Pourquoi la plupart des chauffages de salle de bains tombent en panne (et comment y remédier)
Soyons honnêtes : les salles de bains représentent un véritable cauchemar pour les équipements électroniques. Il y a de la vapeur abondante, une humidité constante, et parfois même des éclaboussures d’eau directes. C’est un environnement extrêmement hostile. Si une lampe de chauffage n’a pas été conçue spécialement pour cet environnement, ses joints se détériorent rapidement, et le filament brûle bien avant son heure.

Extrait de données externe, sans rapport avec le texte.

Lemma quiet_trace evs tr :
  Forall quiet evs ->
  sent_packets (tr ++ evs) = sent_packets tr /\ sent_rets (tr ++ evs) = sent_rets tr /\
  coarse_times (tr ++ evs) = coarse_times tr.
Proof.
  intros H. unfold sent_packets, sent_rets, coarse_times. rewrite !omap_app, !rev_app_distr.
  assert (omap sent_payload evs = [] /\ omap sent_ret evs = [] /\ omap coarse_time evs = []) as (-> & -> & ->).
  { induction H as [|e evs [He1 He2] _ (IH1 & IH2 & IH3)]; [done|].
    cbn. unfold sent_ret at 1. by rewrite He1, He2, IH1, IH2, IH3. }
  done.
Qed.

(** From the end of the loop to the end of the function. *)
Lemma flood_post_intro fills p r w0 evs out w' tr :
  Forall quiet evs -> w_log w' = tr ++ evs ++ w_log w0 ->
  w_mem w' = w_mem w0 -> w_verbose w' = w_verbose w0 -> w_next w0 <= w_next w' ->
  packets_ok fills p (sequence (w_st w0)) tr (sequence (w_st w')) ->
  flood_result p r (sent_rets tr) out -> flood_post fills p r w0 out w'.
Proof.
  intros Hq Hlog Hm Hv Hn Hok Hr. split_and!; [done..|]. exists (tr ++ evs).
  destruct (quiet_trace evs tr Hq) as (H1 & H2 & H3). split_and!.
  - by rewrite Hlog, app_assoc.
  - unfold packets_ok in *. destruct fills; by rewrite H1, ?H3.
  - by rewrite H2.
Qed.

Lemma quiet_malloc n r : quiet (CMalloc n, r).
Proof. done. Qed.

Lemma delete_fresh {A} (m : gmap Z A) b x y :
  m !! b = None -> delete b (<[b := x]> (<[b := y]> m)) = m.
Proof. intros H. rewrite !delete_insert_eq. by apply delete_id. Qed.

Section Variants.
Variables (p : flood_params) (fd : Z) (r : time_bench_record) (w : W).
Hypothesis Hsz : 0 <= msg_sz p <= 2 ^ 31 - 16.
Hypothesis Hseq : is_u32 (sequence (w_st w)).
Hypothesis Hwf : mem_wf w.

(** [fill_buf] and no filling, as the loop lemmas want them. *)
Lemma fill_buf_hyp F b w1 l (Q : unit -> W -> Prop) X :
  w_mem w1 !! b = Some l -> length l = Z.to_nat (msg_sz p) ->
  (truth (pktgen_hdr p) = false -> Q tt w1) ->
  (truth (pktgen_hdr p) = true -> forall r k,
     Q tt (w_set_mem (<[b := flood_packet (msg_sz p) (sequence (w_st w1)) (r_ts r)]> (w_mem w1))
           (w_set_st (Statics (u32 (sequence (w_st w1) + 1)))
             (w_call (CClockGettime CLOCK_REALTIME_COARSE) r k w1)))) ->
  wpg F (fill_buf p (Ptr b 0) (msg_sz p)) Q X w1.
Proof using Hsz.
  intros Hb Hl H0 H1. eapply fill_buf_spec; [done|lia|done|rewrite Hl; cbn; lia| |].
  - intros E. by apply H0, truth_false.
  - intros E r0 k. rewrite put_bytes_all.
    + by apply H1, truth_true.
    + unfold flood_packet. by rewrite length_fmap, length_pattern.
Qed.

Lemma peek_xmit F b (mk : list mbyte -> call) w1 l (Q : reply -> W -> Prop) X :
  w_mem w1 !! b = Some l -> length l = Z.to_nat (msg_sz p) ->
  (forall r k, Q r (w_call (mk l) r k w1)) ->
  wpg F (data <- peek (Ptr b 0) (u64 (msg_sz p)) ;; ask (mk data))%c Q X w1.
Proof using Hsz.
  intros Hb Hl HQ. wp_step. rewrite u64_id by lia.
  eapply peek_spec; [done|lia|rewrite Hl; cbn; lia|].
  unfold get_bytes. change (Z.to_nat 0) with 0%nat. rewrite drop_0, take_ge by lia. wp_ask r0 k E. apply HQ.
Qed.

(** A function that allocates the packet buffer, floods and frees. *)
Lemma flood_simple F (fills : bool) fill (mk : list mbyte -> call) err X :
  (forall l, transmits (mk l) l) ->
  (forall b w1 l (Q : unit -> W -> Prop) X,
    w_mem w1 !! b = Some l -> length l = Z.to_nat (msg_sz p) ->
    (fills = false -> Q tt w1) ->
    (fills = true -> forall r k,
       Q tt (w_set_mem (<[b := flood_packet (msg_sz p) (sequence (w_st w1)) (r_ts r)]> (w_mem w1))
             (w_set_st (Statics (u32 (sequence (w_st w1) + 1)))
               (w_call (CClockGettime CLOCK_REALTIME_COARSE) r k w1)))) ->
    wpg F (fill (Ptr b 0)) Q X w1) ->
  (forall w', extends w w' -> X EXIT_FAIL_MEM w') ->
  wpg F (msg_buf <- malloc_payload_buffer (msg_sz p) ;;
         res <- flood_loop p (fill msg_buf)
                  (data <- peek msg_buf (u64 (msg_sz p)) ;; ask (mk data)) err r ;;
         free msg_buf ;; ret res)%c (flood_post fills p r w) X w.
Proof using Hsz Hseq Hwf.
  intros Hmk Hfill HX. destruct Hwf as [Hpos Hfresh]. wp_step.
  apply malloc_payload_buffer_spec; [done| |done].
  intros w1 Hal. pose proof (allocated_lookup _ _ _ Hal) as Hb.
  destruct Hal as (Hst & Hv & Hnx & Hm & ra & Hlog). rewrite u64_id in Hm, Hlog, Hb by lia.
  wp_step. eapply wp_post.
  - eapply flood_loop_spec with (fills := fills) (mk := mk); try done.
    + intros. by eapply Hfill.
    + intros. by eapply peek_xmit.
    + by rewrite length_replicate.
    + by rewrite Hst.
  - intros out w2 (tr & l & Hlog2 & Hnx2 & Hv2 & Hm2 & Hok & Hres).
    wp_step. eapply wp_free; [rewrite Hm2; apply lookup_insert_eq|lia|]. wp_step.
    eapply (flood_post_intro fills p r w [(CMalloc (msg_sz p), ra)]); try done.
    + constructor; [apply quiet_malloc|constructor].
    + cbn. rewrite Hlog2, Hlog. done.
    + cbn. rewrite Hm2, Hm. apply delete_fresh, Hfresh. lia.
    + cbn. by rewrite Hv2.
    + cbn. lia.
    + cbn. by rewrite <- Hst.
Qed.

(** The gathering send of the single element covering the buffer. *)
Lemma gather_xmit F b (mk : list mbyte -> call) w1 l (Q : reply -> W -> Prop) X :
  w_mem w1 !! b = Some l -> length l = Z.to_nat (msg_sz p) ->
  (forall r k, Q r (w_call (mk l) r k w1)) ->
  wpg F (data <- gather [Iovec (Ptr b 0) (msg_sz p)] ;; ask (mk data))%c Q X w1.
Proof using Hsz.
  intros Hb Hl HQ. unfold gather. cbn [forM iov_base iov_len]. do 3 wp_step.
  eapply peek_spec; [done|lia|rewrite Hl; cbn; lia|].
  unfold get_bytes. change (Z.to_nat 0) with 0%nat. rewrite drop_0, take_ge by lia.
  repeat wp_step. cbn [concat]. rewrite app_nil_r. wp_ask r0 k E. apply HQ.
Qed.

Lemma flood_sendmsg F X :
  (forall w', ss_family (dest_addr p) <> AF_INET -> ss_family (dest_addr p) <> AF_INET6 ->
     X EXIT_FAIL_SOCK w') ->
  (forall w', X EXIT_FAIL_MEM w') ->
  wpg F (flood_with_sendmsg fd p r) (flood_post (truth (pktgen_hdr p)) p r w) X w.
Proof using Hsz Hseq Hwf.
  intros HXs HX. destruct Hwf as [Hpos Hfresh]. unfold flood_with_sendmsg. wp_step.
  lazymatch goal with |- wpg _ _ ?Q _ _ => enough (H : forall addrlen, Q addrlen w) end.
  { apply sockaddr_len_spec; intros; [apply H|apply H|by apply HXs]. }
  intros addrlen. wp_step. apply malloc_payload_buffer_spec; [done| |done].
  intros w1 Hal. pose proof (allocated_wf _ _ _ Hwf Hal) as [Hpos1 Hfresh1].
  destruct Hal as (Hst & Hv & Hnx & Hm & ra & Hlog). rewrite u64_id in Hm, Hlog by lia.
  wp_step. apply malloc_zeroed_spec; [done|intros; eexists; reflexivity| |done].
  intros w2 (Hst2 & Hv2 & Hnx2 & Hm2 & ra2 & Hlog2).
  wp_step. apply malloc_zeroed_spec; [lia|intros; eexists; reflexivity| |done].
  intros w3 (Hst3 & Hv3 & Hnx3 & Hm3 & ra3 & Hlog3).
  unfold check_elem, iov_array_elems. repeat wp_step.
  eapply peek_spec; [rewrite Hm3; apply lookup_insert_eq|done|reflexivity|].
  repeat wp_step. cbn [seqZ]. change (seqZ 1 (1 - 1)) with (@nil Z). cbn [forM]. repeat wp_step.
  rewrite Z.div_1_r, u32_id by lia.
  eapply wp_post.
  - eapply flood_loop_spec with (fills := truth (pktgen_hdr p)) (b := w_next w)
      (mk := fun data => CSendmsg fd data (take (Z.to_nat addrlen) (dest_addr p)) [] 0); try done.
    + intros. by eapply fill_buf_hyp.
    + intros. by eapply gather_xmit.
    + rewrite Hm3, Hm2, Hm, !lookup_insert_ne, lookup_insert_eq by lia. done.
    + by rewrite length_replicate.
    + by rewrite Hst3, Hst2, Hst.
  - intros out w4 (tr & l & Hlog4 & Hnx4 & Hv4 & Hm4 & Hok & Hres).
    rewrite Hm3, Hm2, Hm in Hm4.
    wp_step. eapply wp_free; [rewrite Hm4, lookup_insert_ne, lookup_insert_eq by lia; done|lia|].
    wp_step. eapply wp_free; [cbn; rewrite Hm4, lookup_delete_ne, !lookup_insert_ne, lookup_insert_eq by lia; done|lia|].
    wp_step. eapply wp_free; [cbn; rewrite Hm4, !lookup_delete_ne, lookup_insert_eq by lia; done|lia|].
    wp_step.
    eapply (flood_post_intro _ p r w
      [(CMalloc (u32 (sizeof_iovec * 1)), ra3); (CMalloc (u32 sizeof_msghdr), ra2); (CMalloc (msg_sz p), ra)]);
      try done.
    + repeat constructor.
    + cbn. by rewrite Hlog4, Hlog3, Hlog2, Hlog.
    + cbn. rewrite Hm4. blocks_freed (w_next w) Hfresh.
    + cbn. congruence.
    + cbn. lia.
    + cbn. by rewrite <- Hst, <- Hst2, <- Hst3.
Qed.
End Variants.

La vraie cause de la panne
En général, cela est dû à l’intrusion d’humidité. Lorsque de la vapeur pénètre dans la boîtier de la lampe ou dans ses connecteurs, elle commence à endommager les contacts. C’est ce qu’on appelle l’oxydation. Une fois que cela se produit, l’électricité doit faire plus d’efforts pour passer à travers. Cette résistance supplémentaire génère de la chaleur – mais pas une chaleur bénéfique, plutôt une chaleur qui peut endommager le boîtier en plastique ou provoquer l’arrêt du circuit électrique. Pour éviter cela, nous soumettons chaque lot de produits à des tests de durabilité sous conditions d’humidité et de chaleur élevée. En d’autres termes, nous mettons les lampes dans une chambre qui simule des années d’exposition à la vapeur, en quelques semaines seulement. Nous ne cherchons pas à atteindre une perfection théorique. Nous voulons simplement identifier le moment précis où les joints commencent à fuir ou où la couche protectrice se fissure, afin de pouvoir corriger le problème avant qu’il n’affecte l’utilisateur.
Dépasser les limites
Nous passons beaucoup de temps à examiner l’endroit où le tube de quartz rencontre les terminaux électriques. C’est là que se trouve le point faible. Nous immergeons les lampes dans de l’humidité, puis nous augmentons progressivement la température. Si les joints ne sont pas parfaitement hermétiques, le gaz halogène s’échappe et le filament brûle immédiatement. De plus, nous surveillons également d’autres aspects : *Fuites électriques : Vérifier que l’isolant tient bien face à l’humidité. *Corrosion : Vérifier si les supports métalliques commencent à se corroder. *Stress lié aux allumages et éteintures répétés : Nous allumons et éteignons rapidement les lampes pour voir si leurs joints en verre et en métal peuvent supporter ces fluctuations thermiques.
Le compromis nécessaire
Voici le problème : fabriquer une lampe totalement hermétique coûte plus cher. De plus, le boîtier de protection peut ralentir légèrement le processus de chauffage initial. Mais l’alternative, c’est une lampe qui tombe en panne après seulement six mois d’utilisation. Je préfère attendre un peu plus longtemps avant que la lampe ne cesse de fonctionner, plutôt que d’avoir un chauffage défectueux au milieu du mois de janvier. Nous vous fournirons toutes les données nécessaires ; vous pourrez alors décider si ce niveau de fiabilité convient à votre projet.